Thermal processing such as sous-vide (under vacuum cooking) and post-processing storage decrease the antioxidant activity and concentration of antioxidant compound groups in fruits and vegetables. However the effect is not clear-cut, with some thermal and nonthermal strategies resulting in an increase in antioxidant activity. In general, postprocessing storage at temperatures above 0°C resulted in a decrease in antioxidant levels.

  • • Sous-vide processing is a promising strategy for retaining the antioxidant capacity and color of thermally processed carrot disks.
  • • High hydrostatic pressure processing at ambient temperature and pressures of 400 to 600 MPa is an excellent food-processing technology, which has the potential to retain antioxidant compounds in strawberry, blackberry, tomato, and carrot puree while also ensuring the foods are effectively pasteurized.
  • • Blast freezing and storage at -18°C is a good technique for preserving ascorbic and antioxidant activity in broccoli and greens but not carrots, provided the samples had been blanched prior to freezing. (Nicoli et al., 1997).

Sous-vide processing and high hydrostatic pressure processing at ambient temperature and pressures of 400-600 MPa are two promising food processing technology for retaining the antioxidant capacity and color of thermally processed FF&VV, but the main application is the production of ready-to-use convenience foods.

High-pressure processing (HPP) has emerged as a commercially viable food manufacturing tool that satisfies consumers' demand for mildly processed, convenient, freshtasting foods with minimal to no preservatives.
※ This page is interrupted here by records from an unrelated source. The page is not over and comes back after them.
(** X14: an answer that is, in lower case, the name of a property
    that the catalog object inherits is taken as the quality, with no
    warning; its format is that of [best] and its label the default
    one. *)
Theorem select_quality_inherited (qualityInput : string) :
  qualities_get (toLowerCase qualityInput) = Inherited ->
  select_quality qualityInput = (toLowerCase qualityInput, false)
  /\ format_of (toLowerCase qualityInput) = "bestvideo+bestaudio/best"
  /\ label_of (toLowerCase qualityInput) = "Best Available".
Proof.
  intros H.
  assert (Hin : In (toLowerCase qualityInput) inherited_names).
  { unfold qualities_get in H.
    destruct (assoc (toLowerCase qualityInput) qualities); [discriminate |].
    destruct (existsb _ inherited_names) eqn:E; [| discriminate].
    apply existsb_eqb_In, E. }
  assert (Hn : parseInt qualityInput = NaN).
  { destruct qualityInput as [| c rest].
    - simpl in Hin. repeat (destruct Hin as [Hin | Hin]; [discriminate |]).
      destruct Hin.
    - apply parseInt_word. cbn [toLowerCase] in Hin. simpl in Hin.
      repeat (destruct Hin as [Hin | Hin];
              [injection Hin as <- _; simpl; tauto |]).
      destruct Hin. }
  split; [| unfold format_of, label_of; rewrite H; auto].
  rewrite select_quality_by_key.
  - cbv zeta.
    destruct (String.eqb_spec (toLowerCase qualityInput) "") as [E | _].
    + rewrite E in H. discriminate.
    + rewrite H. reflexivity.
  - intros k Hk. rewrite Hn, (of_Z_position k Hk). discriminate.
Qed.

Lemma select_quality_inherited_witness :
  select_quality "Constructor" = (toLowerCase "Constructor", false)
  /\ format_of (toLowerCase "Constructor") = "bestvideo+bestaudio/best"
  /\ label_of (toLowerCase "Constructor") = "Best Available".
Proof.
  apply (select_quality_inherited "Constructor"). vm_compute. reflexivity.
Defined.

(** The title of the output file. *)

Lemma remove_illegal_legal (s : string) :
  all_chars (fun c => negb (illegal c)) (remove_illegal s) = true.
Proof.
  induction s as [| c s IH]; [reflexivity |].
  simpl. destruct (illegal c) eqn:E; [exact IH |].
  simpl. rewrite E, IH. reflexivity.
Qed.

Lemma collapse_plain (s : string) :
  forall b,
    all_chars (fun c => negb (illegal c)) s = true ->
    all_chars plain (collapse b s) = true.
Proof.
  induction s as [| c s IH]; intros b H; [reflexivity |].
  simpl in *. apply andb_true_iff in H as [Hc Hs].
  destruct (is_space c) eqn:E.
  - destruct b; [apply IH, Hs |]. simpl. apply IH, Hs.
  - simpl. unfold plain at 1. rewrite Hc, E. simpl. apply IH, Hs.
Qed.

Lemma collapse_well_spaced (s : string) :
  forall b, well_spaced b (collapse b s) = true.
Proof.
  induction s as [| c s IH]; intros b; [reflexivity |].
  simpl. destruct (is_space c) eqn:E.
  - destruct b; [apply IH |]. simpl. apply IH.
  - simpl. rewrite E. apply IH.
Qed.
(** A payload with [data] or [nativeEntryPoint] present and not a dict, or
    with [visualComponents] present and bad. *)
Definition bad_payload (data : value) : bool :=
  match data with
  | VDict d0 =>
      match dict_get "data" d0 with
      | Some (VDict d1) =>
          match dict_get "nativeEntryPoint" d1 with
          | Some (VDict d2) =>
              match dict_get "visualComponents" d2 with
              | Some v => bad_components v
              | None => false
              end
          | Some _ => true
          | None => false
          end
      | Some _ => true
      | None => false
      end
  | _ => false
  end.

(** The first line of [lines] that holds the marker, with the number of
    lines before it. *)
Fixpoint first_marker_line (lines : list string) : option (nat * string) :=
  match lines with
  | [] => None
  | line :: rest =>
      if str_contains marker line then Some (0, line)
      else match first_marker_line rest with
           | Some (n, l) => Some (S n, l)
           | None => None
           end
  end.

(** *** Concrete log files *)

Definition marker_line (payload : string) : string :=
  "2026-01-14 DEBUG: entryPoint(home-page) response: "
  +:+ Json.text payload +:+ String "010"%char EmptyString.

Definition banner_log : list string :=
  [ "INFO: starting";
    marker_line
      "{'data':{'nativeEntryPoint':{'visualComponents':[{'__typename':'Banner','items':[1,2],'id':'b1'},{'style':{}}]}}}";
    "INFO: done" ].

Definition tag_only_log : list string :=
  [ marker_line
      "{'data':{'nativeEntryPoint':{'visualComponents':[{'__typename':'Banner'}]}}}" ].

Definition empty_string_log : list string :=
  [ marker_line "{'data':{'nativeEntryPoint':{'visualComponents':''}}}" ].

Definition null_entry_log : list string :=
  [ "INFO: starting";
    marker_line
      "{'data':{'nativeEntryPoint':{'visualComponents':[{'__typename':'Banner'},null]}}}" ].

Definition quiet_log : list string :=
  [ "INFO: starting"; "DEBUG: entryPoint(search) response: {}"; "INFO: done" ].

(** *** Payloads with a step of the path missing *)

(** A payload in which [data], [nativeEntryPoint] or [visualComponents] is
    absent and every step before the absent one is a dict. *)
Definition path_missing (data : value) : bool :=
  match data with
  | VDict d0 =>
      match dict_get "data" d0 with
      | None => true
      | Some (VDict d1) =>
          match dict_get "nativeEntryPoint" d1 with
          | None => true
          | Some (VDict d2) =>
              match dict_get "visualComponents" d2 with
              | None => true
              | Some _ => false
              end
          | Some _ => false
          end
      | Some _ => false
      end
  | _ => false
  end.

(** *** More concrete log files *)

Definition no_space_log : list string :=
  [ "INFO: starting"; "DEBUG: entryPoint(home-page) response:{}"; "INFO: done" ].

Definition broken_json_log : list string :=
  [ marker_line "{'data': "; "INFO: done" ].

Definition no_entry_point_log : list string :=
  [ marker_line "{'data':{'other':1}}" ].

Definition list_payload_log : list string :=
  [ marker_line "[1, 2]" ].

Definition two_marker_log : list string :=
  [ marker_line "{'data':{'nativeEntryPoint':{'visualComponents':[{'id':'first'}]}}}";
    marker_line "{'data':{'nativeEntryPoint':{'visualComponents':[{'id':'second'}]}}}" ].

(** *** The script over a decoder that may raise anything *)

Section with_raising_decoder.

(** [json.loads] with every way it can end: a value, [JSONDecodeError], or
    another exception, such as the [ValueError] it raises for an integer
    over the digit limit. *)
Variable loads_outcome : string -> outcome value.

(** The [try] statement. *)
Definition report_with (json_str : string) : M console unit :=
  try_except
    (data ← eval (loads_outcome json_str);
     print_components data)
    is_JSONDecodeError
    (fun _ => print DecodeFailed).

(** The loop over the lines of the file. *)
Fixpoint scan_with (lines : list string) : M console unit :=
  match lines with
  | [] => mret tt
  | line :: rest =>
      next_line;;
      if str_contains marker line then
        text ← eval (after_response line);
        report_with (str_strip text)
      else scan_with rest
  end.

Definition main_with (lines : list string) : outcome unit * console :=
  scan_with lines {| stdout := []; lines_read := 0 |}.

End with_raising_decoder.




End analyze_logs.

(** * Properties *)

(** ** Facts about dicts and statements *)

Module PyFacts.
Import Py.

Section dict_facts.
Context {V : Type}.
Implicit Types (k : string) (v : V) (d : dict V).

Lemma dict_get_set_eq k v d : dict_get k (dict_set k v d) = Some v.
Proof.
  induction d as [|[k' v'] d IH]; simpl.
  - now rewrite String.eqb_refl.
  - destruct (String.eqb k k') eqn:E; simpl; rewrite E; [reflexivity | exact IH].
Qed.

Lemma dict_get_set_ne k k' v d :
  k <> k' -> dict_get k' (dict_set k v d) = dict_get k' d.
Proof.
  intros Hne. induction d as [|[k0 v0] d IH]; simpl.
  - destruct (String.eqb_spec k' k); [congruence | reflexivity].
  - destruct (String.eqb_spec k k0) as [->|Hk]; simpl.
    + destruct (String.eqb_spec k' k0); [congruence | reflexivity].
    + now rewrite IH.
Qed.

Lemma dict_get_None_keys k d : dict_get k d = None <-> ~ In k (dict_keys d).
Proof.
  induction d as [|[k' v'] d IH]; simpl.
  - tauto.
  - destruct (String.eqb_spec k k') as [->|Hk].
    + split; [discriminate | intros H; exfalso; apply H; now left].
    + rewrite IH. split; [intros H [E|E]; [congruence | tauto] | tauto].
Qed.

Lemma dict_set_fresh k v d : dict_get k d = None -> dict_set k v d = d ++ [(k, v)].
Proof.
  induction d as [|[k' v'] d IH]; simpl; [reflexivity|].
  destruct (String.eqb k k'); [discriminate|].
  intros H. now rewrite IH.
Qed.

Lemma dict_set_present_keys k v v0 d :
  dict_get k d = Some v0 -> dict_keys (dict_set k v d) = dict_keys d.
Proof.
  induction d as [|[k' v'] d IH]; simpl; [discriminate|].
  destruct (String.eqb k k'); simpl; [reflexivity|].
  intros H. f_equal. now apply IH.
Qed.

Lemma dict_set_NoDup k v d : NoDup (dict_keys d) -> NoDup (dict_keys (dict_set k v d)).
Proof.
  intros Hd. destruct (dict_get k d) as [v0|] eqn:E.
  - now rewrite (dict_set_present_keys k v v0 d E).
  - rewrite (dict_set_fresh k v d E). unfold dict_keys. rewrite map_app. simpl.
    apply NoDup_app. split; [exact Hd|]. split.
    + intros x Hx Hin. apply list_elem_of_In in Hx.
      apply list_elem_of_singleton in Hin. subst x.
      now apply dict_get_None_keys in E.
    + apply NoDup_singleton.
Qed.

Lemma dict_get_In k v d :
  NoDup (dict_keys d) -> (dict_get k d = Some v <-> In (k, v) d).
Proof.
  induction d as [|[k' v'] d IH]; simpl; intros Hd.
  - split; [discriminate | tauto].
  - apply NoDup_cons in Hd as [Hk' Hd].
    destruct (String.eqb_spec k k') as [->|Hk].
    + split.
      * intros [= ->]. now left.
      * intros [[= ->]|Hin]; [reflexivity|].
        exfalso. apply Hk'. apply list_elem_of_In.
        change k' with (fst (k', v)). now apply in_map.
    + rewrite (IH Hd). split; [tauto|]. intros [[= E _]|Hin]; [congruence|tauto].
Qed.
Pressure treatment, with or without heat, inactivates pathogenic and spoilage bacteria, yeast, mold, viruses, and also spores and extends shelf life. Pressure treatment at ambient or chilled temperatures has minimal impact on product chemistry. The product quality and shelf life are often influenced more by storage conditions and packaging material barrier properties than the treatment itself. Application of pressure reduces the thermal exposure of the food during processing, thereby protecting a variety of bioactive compounds (Balasubramaniam, Martinez-Monteagudo, and Gupta, 2015).